O cala boca e o cárcere no trabalho

Olá, para todos vocês!! A área trabalhista é uma das mais complexas no Direito. Inclusive fazendo parte do rol de escolhas para a 2ª fase do Exame de Ordem sendo as outras a Cível, a Tributária (onde este advogado escolheu ser feliz!), a Penal, a Constitucional, a Administrativa e a Empresarial. Contudo, os bancos e cadeiras das faculdades não apresentam com a devida realidade o acontecer na vida prática e o caso trazido hoje para debate vem a demonstrar exatamente isso. Vamos conversar sobre?

Imagine você, caro leitor cumpridor de direitos e obrigações e pagador de impostos, ter a sua liberdade tolhida por alguém que você denunciou. O motivo eu conto logo adiante. Imagine também que a denúncia oferecida foi tratada por quem a ouviu da forma mais pífia e sem consideração possível. Pois bem, o caso gerou o Recurso Ordinário Trabalhista sob nº 0000047-46.2023.5.21.0005 que tramitou lá no Tribunal Regional do Trabalho da 21ª Região (Rio Grande do Norte). Uma rede de fast food, aquela das esfirras, foi condenada a pagar indenização no valor de R$ 20 mil a uma ex-funcionária que foi trancada em uma sala privada (de acordo com a autora por aproximadamente 4 horas), sofrendo então uma série de ofensas (calúnias, injúrias e difamações) bem como ameaças físicas e psicológicas. Um conjunto de absurdos que em pleno 2024 somos obrigados a ler. E o judiciário se fez presente ao condenar a empresa em 1ª Instância. Porém, como temos o consagrado duplo grau de jurisdição, quem discorda da sentença apela (vide art. 994, I, do Código de Processo Civil e art. 1.009, também do CPC). E foi o que a parte condenada fez. Apelou e… perdeu!

A juíza de 1º grau (também chamada de juiz de piso) cravou em R$ 5 mil os valores à título de danos morais. O leitor bem sabe, de tanto ser repetido, como este advogado aqui possui uma ojeriza quase milenar a essas condenações com valores irrisórios. O caráter punitivo e pedagógico passa longe de ser aplicado. Enfim, voltemos ao caso do dia. No recurso, a parte vencida alegou que a reclamante não trouxe comprovações documentais de suas manifestações – mesmo que no rol de provas da petição inicial estivesse um laudo médico com verificação de que a agredida possuía Transtorno Pós-Traumático (CID F43.1) após o fato gerador do processo. Em falas da autora “(…) a ausência de amparo e proteção por parte da empresa agravou o sofrimento da recorrente.” e que “(…) essa situação de desamparo é extremamente injusta e reflete uma postura negligente e insensível da empresa!”. O caso concreto aqui é bastante severo em seus relatos.

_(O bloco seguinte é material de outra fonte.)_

(* ===== verification/KvLocal.v ===== *)
(** Commands on a single key: which they are, and that their reply, their
    effect and their record depend on the value of that key alone. *)
From S2P Require Import Prelude Util Config Resp Storage StorageFacts StorageSpec StorageRefine Fs Aof Snapshot Metrics Commands.
From S2P Require Import Recovery CommandFacts KvSpec KvFacts Durability.

Import Kv.

(** * The key of a command *)

(** [Some (Some k)]: the command is about the key [k].  [Some None]: it is
    about no data (a malformed or unknown command, [PING], [ECHO]).  [None]: it
    is about more, or about deadlines, files or the server. *)
Abbreviation Subject := (option (option bytes)).

Definition no_data (args : list bytes) : Subject := Some None.
Definition more (args : list bytes) : Subject := None.

Definition one_key (args : list bytes) : Subject :=
  match args with [_; k] => Some (Some k) | _ => Some None end.

Definition only_key (args : list bytes) : Subject :=
  match args with [_; k] => Some (Some k) | _ :: _ :: _ :: _ => None | _ => Some None end.

Definition set_subject (args : list bytes) : Subject :=
  match args with
  | _ :: k :: _ :: opts =>
      match set_options opts Always None None with
      | inl _ => Some None
      | inr (_, None, None) => Some (Some k)
      | inr _ => None
      end
  | _ => Some None
  end.

Definition append_subject (args : list bytes) : Subject :=
  match args with [_; k; _] => Some (Some k) | _ => Some None end.

Definition mset_subject (args : list bytes) : Subject :=
  match args with
  | [_; k; _] => Some (Some k)
  | _ => if (length args <? 3)%nat || Nat.even (length args) then Some None else None
  end.

Definition subject_table : list (string * (list bytes -> Subject)) :=
  [("PING", no_data); ("ECHO", no_data); ("GET", one_key); ("SET", set_subject); ("DEL", only_key);
   ("EXISTS", only_key); ("MGET", only_key); ("MSET", mset_subject); ("INCR", one_key); ("DECR", one_key);
   ("APPEND", append_subject); ("STRLEN", one_key); ("EXPIRE", more); ("PEXPIRE", more); ("PEXPIREAT", more);
   ("TTL", one_key); ("PTTL", one_key); ("PERSIST", one_key); ("DBSIZE", more); ("FLUSHDB", more);
   ("INFO", more); ("CONFIG", more); ("SAVE", more); ("BGSAVE", more);
   ("BGREWRITEAOF", more); ("SHUTDOWN", more); ("COMMAND", more)]%string.

Definition subject (args : list bytes) : Subject :=
  match args with
  | [] => Some None
  | name :: _ => match assoc (to_upper_ascii name) subject_table with Some f => f args | None => Some None end
  end.

(** * Locality *)

(** The map with [x] at [k]. *)
Definition put (k : bytes) (x : option bytes) (m : kv) : kv := partial_alter (fun _ => x) k m.

Lemma put_same k m : put k (m !! k) m = m.
Proof. apply partial_alter_self. Qed.

Lemma put_lookup k x m : put k x m !! k = x.
Proof. apply lookup_partial_alter_eq. Qed.

Lemma put_lookup_ne k k' x m : k <> k' -> put k x m !! k' = m !! k'.
Proof. apply lookup_partial_alter_ne. Qed.

(** The outcome with the value [x] for [k]. *)
Definition sets (k : bytes) (r : bytes) (x : option bytes) (l : list (list bytes)) (m : kv) : option Outcome :=
  Some (MkOutcome (Some r) (put k x m) l).

(** What [F] does depends on the value of [k], and is confined to it. *)
Definition local (F : kv -> option Outcome) (k : bytes) : Prop :=
  forall m1 m2, m1 !! k = m2 !! k -> exists r x l, F m1 = sets k r x l m1 /\ F m2 = sets k r x l m2.

(** [F] gives the same reply to every map and changes nothing. *)
Definition constant (F : kv -> option Outcome) : Prop :=
  exists r, forall m, F m = Some (MkOutcome (Some r) m []).

Definition confined (f : list bytes -> kv -> option Outcome) (s : list bytes -> Subject) : Prop :=
  forall args, match s args with
    | None => True
    | Some None => constant (f args)
    | Some (Some k) => local (f args) k
    end.

Lemma says_local (k : bytes) (r : CommandResult) (m1 m2 : kv) :
  m1 !! k = m2 !! k -> exists r' x l, says r m1 = sets k r' x l m1 /\ says r m2 = sets k r' x l m2.
Proof.
  intros Hk. exists (response r), (m1 !! k), []. unfold sets, says. split; [by rewrite put_same|].
  by rewrite Hk, put_same.
Qed.

Lemma writes_local (k : bytes) (r : CommandResult) (v : bytes) (c : list bytes) (m1 m2 : kv) :
  exists r' x l, writes r (<[k := v]> m1) c = sets k r' x l m1 /\ writes r (<[k := v]> m2) c = sets k r' x l m2.
Proof. by exists (response r), (Some v), [c]. Qed.

Lemma has_eq (m1 m2 : kv) (k : bytes) : m1 !! k = m2 !! k -> has m1 k = has m2 k.
Proof. unfold has. by intros ->. Qed.

Section Confined.
Variable lim : ProtocolConfig.

Lemma get_confined : confined Kv.get one_key.
Proof.
  intros [|n [|k [|a args]]]; cbn [one_key]; [by eexists..| |by eexists].
  intros m1 m2 Hk. unfold Kv.get. rewrite <- Hk. by apply says_local.
Qed.

Lemma set_confined : confined (Kv.set lim) set_subject.
Proof.
  intros [|n [|k [|v opts]]]; cbn [set_subject]; [by eexists..|]. unfold Kv.set.
  destruct (set_options opts Always None None) as [msg|[[c [ttl|]] [pxat|]]]; [by eexists|done..|].
  intros m1 m2 Hk. rewrite (has_eq m1 m2 k Hk). destruct (too_large lim k v); [by apply says_local|].
  destruct (Spec.condition_holds c (has m2 k)); [apply writes_local|by apply says_local].
Qed.

Lemma del_confined : confined Kv.del only_key.
Proof.
  intros [|n [|k [|a args]]]; cbn [only_key]; [by eexists..| |done]. unfold Kv.del. cbn [remove_keys].
  intros m1 m2 Hk. rewrite (has_eq m1 m2 k Hk). unfold has. destruct (m2 !! k) as [v|] eqn:Hv.
  - by exists (integer (i64 1)), None, [[n; k]].
  - exists (integer (i64 0)), None, []. done.
Qed.

Lemma exists_confined : confined Kv.exists_ only_key.
Proof.
  intros [|n [|k [|a args]]]; cbn [only_key]; [by eexists..| |done]. unfold Kv.exists_. cbn [count_keys foldr].
  intros m1 m2 Hk. rewrite (has_eq m1 m2 k Hk). by apply says_local.
Qed.

Lemma mget_confined : confined Kv.mget only_key.
Proof.
  intros [|n [|k [|a args]]]; cbn [only_key]; [by eexists..| |done]. unfold Kv.mget. cbn [fmap list_fmap].
  intros m1 m2 Hk. rewrite Hk. by apply says_local.
Qed.

Lemma mset_confined : confined (mset lim) mset_subject.
Proof.
  intros args. unfold mset_subject.
  assert (Hbad : (length args <? 3)%nat || Nat.even (length args) = true -> constant (mset lim args)).
  { intros Hb. unfold mset. rewrite Hb. by eexists. }
  destruct args as [|n [|k [|v [|x args]]]]; try by (destruct (_ || _); [apply Hbad|]).
  unfold mset. cbn. intros m1 m2 Hk. destruct (too_large lim k v); [by apply says_local|apply writes_local].
Qed.

Lemma incr_confined d : confined (incr lim d) one_key.
Proof.
  intros [|n [|k [|a args]]]; cbn [one_key]; [by eexists..| |by eexists]. unfold incr, counter.
  intros m1 m2 Hk. rewrite Hk. destruct (negb _); [by apply says_local|].
  destruct (match m2 !! k with None => _ | Some _ => _ end) as [z|]; [|by apply says_local].
  case_bool_decide; [|by apply says_local]. destruct (too_large lim k _); [by apply says_local|apply writes_local].
Qed.

Lemma append_confined : confined (Kv.append lim) append_subject.
Proof.
  intros [|n [|k [|v [|a args]]]]; cbn [append_subject]; [by eexists..| |by eexists]. unfold Kv.append.
  intros m1 m2 Hk. rewrite Hk. destruct (too_large lim k _); [by apply says_local|apply writes_local].
Qed.

Lemma strlen_confined : confined Kv.strlen one_key.
Proof.
  intros [|n [|k [|a args]]]; cbn [one_key]; [by eexists..| |by eexists]. unfold Kv.strlen.
  intros m1 m2 Hk. rewrite Hk. by apply says_local.
Qed.

Lemma ttl_confined : confined Kv.ttl one_key.
Proof.
  intros [|n [|k [|a args]]]; cbn [one_key]; [by eexists..| |by eexists]. unfold Kv.ttl.
  intros m1 m2 Hk. rewrite (has_eq m1 m2 k Hk). by apply says_local.
Qed.

Lemma persist_confined : confined Kv.persist one_key.
Proof.
  intros [|n [|k [|a args]]]; cbn [one_key]; [by eexists..| |by eexists]. intros m1 m2 Hk. by apply says_local.
Qed.

Lemma ping_confined : confined ping no_data.
Proof. intros [|n [|a [|b args]]]; by eexists. Qed.

Lemma echo_confined : confined echo no_data.
Proof. intros [|n [|a [|b args]]]; by eexists. Qed.

Lemma table_confined :
  Forall2 (fun x y => x.1 = y.1 /\ confined x.2 y.2) (table lim) subject_table.
Proof.
  unfold table, subject_table.
  repeat (apply List.Forall2_cons; [split; [reflexivity|cbn [snd]]|]); [..|apply List.Forall2_nil].
  all: first [done | apply ping_confined | apply echo_confined | apply get_confined | apply set_confined
    | apply del_confined | apply exists_confined | apply mget_confined | apply mset_confined | apply incr_confined
    | apply append_confined | apply strlen_confined | apply ttl_confined | apply persist_confined].
Qed.

Lemma exec_confined : confined (exec lim) subject.
Proof.
  intros [|name args]; [by eexists|]. unfold subject, exec.
  pose proof (assoc_related confined _ _ (to_upper_ascii name) table_confined) as Hr.
  destruct (assoc _ (table lim)) as [f|], (assoc _ subject_table) as [s|]; try done; [apply Hr|by eexists].
Qed.

(** * Records *)

(** The record of a command on a key is a command on that key. *)
Definition keeps_subject (f : list bytes -> kv -> option Outcome) (s : list bytes -> Subject) : Prop :=
  forall args k m o rec, s args = Some (Some k) -> f args m = Some o -> logged o = [rec] ->
    rec = args \/ exists v, rec = [lit "SET"; k; v].

Lemma table_keeps : Forall2 (fun x y => x.1 = y.1 /\ keeps_subject x.2 y.2) (table lim) subject_table.
Proof.
  unfold table, subject_table.
  repeat (apply List.Forall2_cons; [split; [reflexivity|cbn [snd]; intros args k m o rec Hs He Hl]|]); [..|apply List.Forall2_nil].
  all: try discriminate Hs.
  2: { destruct args as [|n [|k' [|v opts]]]; try discriminate Hs. cbn in Hs.
       unfold Kv.set in He. destruct (set_options opts Always None None) as [msg|[[c [ttl|]] [pxat|]]]; try discriminate Hs.
       injection Hs as ->. spec_cases He; try discriminate Hl. injection Hl as <-. right. by eexists. }
  all: spec_cases He; try discriminate Hl; injection Hl as <-; by left.
Qed.

Lemma record_subject args k m o rec :
  subject args = Some (Some k) -> exec lim args m = Some o -> logged o = [rec] -> subject rec = Some (Some k).
Proof.
  intros Hs He Hl. assert (Hs' := Hs). destruct args as [|name args]; [done|]. unfold subject in Hs. unfold exec in He.
  pose proof (assoc_related keeps_subject _ _ (to_upper_ascii name) table_keeps) as Hr.
  destruct (assoc _ (table lim)) as [f|], (assoc _ subject_table) as [s|]; try done.
  destruct (Hr _ _ _ _ _ Hs He Hl) as [->|[v ->]]; [exact Hs'|]. reflexivity.
Qed.

Lemma subject_replays args k m o :
  subject args = Some (Some k) -> exec lim args m = Some o -> replays_as lim m o.
Proof.
  intros Hs He. destruct (mset_whole lim args) eqn:Hw; [by apply (exec_record lim args)|]. left.
  destruct args as [|name args]; [done|]. cbn [mset_whole] in Hw. apply orb_false_elim in Hw as [Hn Hp].
  apply negb_false_iff in Hn. unfold beq in Hn. apply bool_decide_eq_true in Hn.
  unfold subject in Hs. rewrite Hn in Hs. unfold exec in He. rewrite Hn in He.
  change (mset_subject (name :: args) = Some (Some k)) in Hs. change (mset lim (name :: args) m = Some o) in He.
  destruct args as [|k' [|v [|x args]]]; cbn in Hs; try discriminate Hs; [|by destruct (Nat.even _)].
  unfold mset in He. cbn in He, Hp. destruct (too_large lim k' v); [by injection He as <-|done].
Qed.
End Confined.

Trarei apenas pontos focais para que o leitor tenha uma boa base de argumentos para os seus debates na faculdade, no almoço da família e no café tomado no intervalo da tarde na empresa onde trabalha. Em breve resumo, a ex-funcionária denunciou atividades suspeitas de sua gestora e de seu marido (também trabalhador da unidade da rede de esfirras) por desvios financeiros. Daí o superior fez o que não se esperava, além de um silêncio sepulcral condenou essa pessoa a ser vítima dos denunciados. A empresa alegou em sua defesa que “(…) aborrecimentos, contrariedades, frustrações, irritações ou pequenas mágoas são sentimentos que de maneira geral fazem parte do cotidiano do dia a dia de qualquer ser humano, seja no trabalho, no trânsito, entre amigos e até no ambiente familiar!”. Será mesmo?

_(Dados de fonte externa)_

(* ===== verification/Rewriting.v ===== *)
(** A rewrite of the log among other threads: at the grain of [Threads], the
    program of [BGREWRITEAOF] replaces the log in one of its actions, by records
    that give the database, while it owns the lock; in all others the log
    file stays as it is. *)
From S2P Require Import Prelude Util Config Resp RespFacts Storage StorageFacts StorageSpec StorageSweep StorageRefine.
From S2P Require Import Fs FsFacts Aof Snapshot Metrics Commands Recovery CommandFacts KvSpec KvFacts KvRefine.
From S2P Require Import WriterFacts RecoveryProps PersistFacts Durability Threads ThreadFacts Undated KvLocal Follow.

Import Kv.

Definition is_rewrite (c : list bytes) : bool :=
  match c with [] => false | name :: _ => beq (to_upper_ascii name) (lit "BGREWRITEAOF") end.

(** The limits allow for the records of a rewrite, and the file by which it
    replaces the log is not the manifest. *)
Definition rewritable (pid : Z) (config : Config) : Prop :=
  protocol_ok (protocol config) /\
  ss_manifest_path (store_of config) <> rewrite_tmp_path pid (aof_path (persistence config)).

Section Rewriting.
Context `{Platform}.
Variables (clock : nat -> Z) (steady : nat -> Z) (pid : Z) (config : Config).
Variable ctx : CommandContext.
Hypothesis Hconfig : durable_config config.
Variable size : nat.

Abbreviation lim := (protocol config).
Abbreviation options := (parser_options_from_config (protocol config)).
Abbreviation state := (state config size).
Abbreviation linked := (linked config).
Abbreviation attached := (attached config).
Abbreviation idles := (idles config size).
Abbreviation path := (aof_path (persistence config)).
Abbreviation tmp := (rewrite_tmp_path pid path).

(** A record that the parser accepts, if its bytes fit the buffer. *)
Definition readable (c : list bytes) : Prop :=
  bsize (encode_command c) <= max_request_bytes lim -> command_fits options c.

(** The program [p] of a thread that owns the lock exclusively, in a world with
    the log [l] and the map [m] whose files satisfy [J]: other threads may
    use the database in between, but change neither it nor the files. *)
Fixpoint rewrites {A : Type} (l : list (list bytes)) (m : kv) (J : Fs -> option Aof -> Prop) (p : Prog A) : Prop :=
  match p with
  | Ret _ | Acquire _ _ | Release Shared _ => False
  | Release Exclusive k => (forall w, state l m w -> J (s_fs (w_sys w)) (w_aof w) -> attached w) /\ idles k
  | Do action k =>
      forall w, state l m w -> J (s_fs (w_sys w)) (w_aof w) ->
        let '(b, w') := action w in
        exists l' J', state l' m w' /\ J' (s_fs (w_sys w')) (w_aof w') /\
          (l' = l \/ (replays lim l' ∅ = Some m /\ Forall readable l')) /\ rewrites l' m J' (k b)
  end.

(** A program that leaves database and files alone, up to a rewrite. *)
Fixpoint waits {A : Type} (p : Prog A) : Prop :=
  match p with
  | Ret _ => True
  | Release _ _ | Acquire Shared _ => False
  | Acquire Exclusive k => forall l m, rewrites l m linked k
  | Do action k =>
      forall l m w, state l m w -> let '(b, w') := action w in same_files w w' /\ state l m w' /\ waits (k b)
  end.

Lemma idles_waits {A : Type} (p : Prog A) : idles p -> waits p.
Proof.
  induction p as [a|B action k IH|[] k IH|[] k IH]; try done. intros Hp l m w Hw. specialize (Hp l m w Hw).
  destruct (action w) as [b w']. destruct Hp as (? & ? & ?). split; [done|]. split; [done|]. by apply IH.
Qed.

(** * The snapshot *)

Definition route (k : bytes) : nat := Z.to_nat (hash k mod Z.of_nat size).

(** [E] lists the entries of [m] in the shards [is_], each once. *)
Record collects (m : kv) (is_ : list nat) (E : list SnapshotEntry) : Prop := {
  co_once : NoDup (sn_key <$> E);
  co_undated : Forall (fun s => sn_expire_at_unix_ms s = None) E;
  co_all : forall k v, (exists s, s ∈ E /\ sn_key s = k /\ sn_value s = v) <-> m !! k = Some v /\ route k ∈ is_
}.

Lemma stores_lookup e m k v :
  stores lim e m -> (exists x, find e (shard_for_key e k) k = Some x /\ e_value x = v) <-> m !! k = Some v.
Proof.
  intros (_ & Hu & Hwf & _ & Hm). specialize (Hm 0). apply (f_equal (fun d => d !! k)) in Hm.
  rewrite live_lookup, plain_lookup in Hm by done. destruct (find e _ k) as [x|] eqn:Hf; cbn in Hm.
  - unfold alive, expired in Hm. rewrite (Hu _ _ Hf) in Hm. destruct (m !! k) as [v'|]; [|done]. cbn in Hm.
    injection Hm as Hm. split; [intros (y & Hy & <-); by simplify_eq|]. intros [= <-]. by exists x.
  - destruct (m !! k); [done|]. split; [by intros (? & ? & _)|done].
Qed.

Vamos aos escritos finais do caso. A desembargadora afirmou que a atitude do gestor foi absurda, pois, “(…) a quem deveria, além de manter o sigilo da denúncia, providenciar medidas de apuração e responsabilização das condutas denunciadas.”. E complementou “Pelo contrário, o teor da denúncia foi compartilhado justamente com os denunciados, que rapidamente trataram de ameaçar a empregada, bem como deslegitimar sua sanidade mental frente aos demais colegas de trabalho, chamando-a de ‘doida, louca’, e, ainda, que ‘precisava estar internada’.”. Importante mencionar que a agredida registrou Boletim de Ocorrência em visita imediata a Delegacia de Plantão de Atendimento à Mulher, em Natal/RN. Portanto, ao fim e ao cabo, temos um exemplo de como uma ação desmedida pode gerar um grande problema, afinal, a conduta foi de pessoas que naquele momento estavam no local de trabalho. Logo, representavam a empresa e por isso o CNPJ foi condenado e não os CPFs dos envolvidos na aludida agressão e cárcere. Se (tomara Deus que não) algo similar acontecer por aí desse lado, denuncie sempre!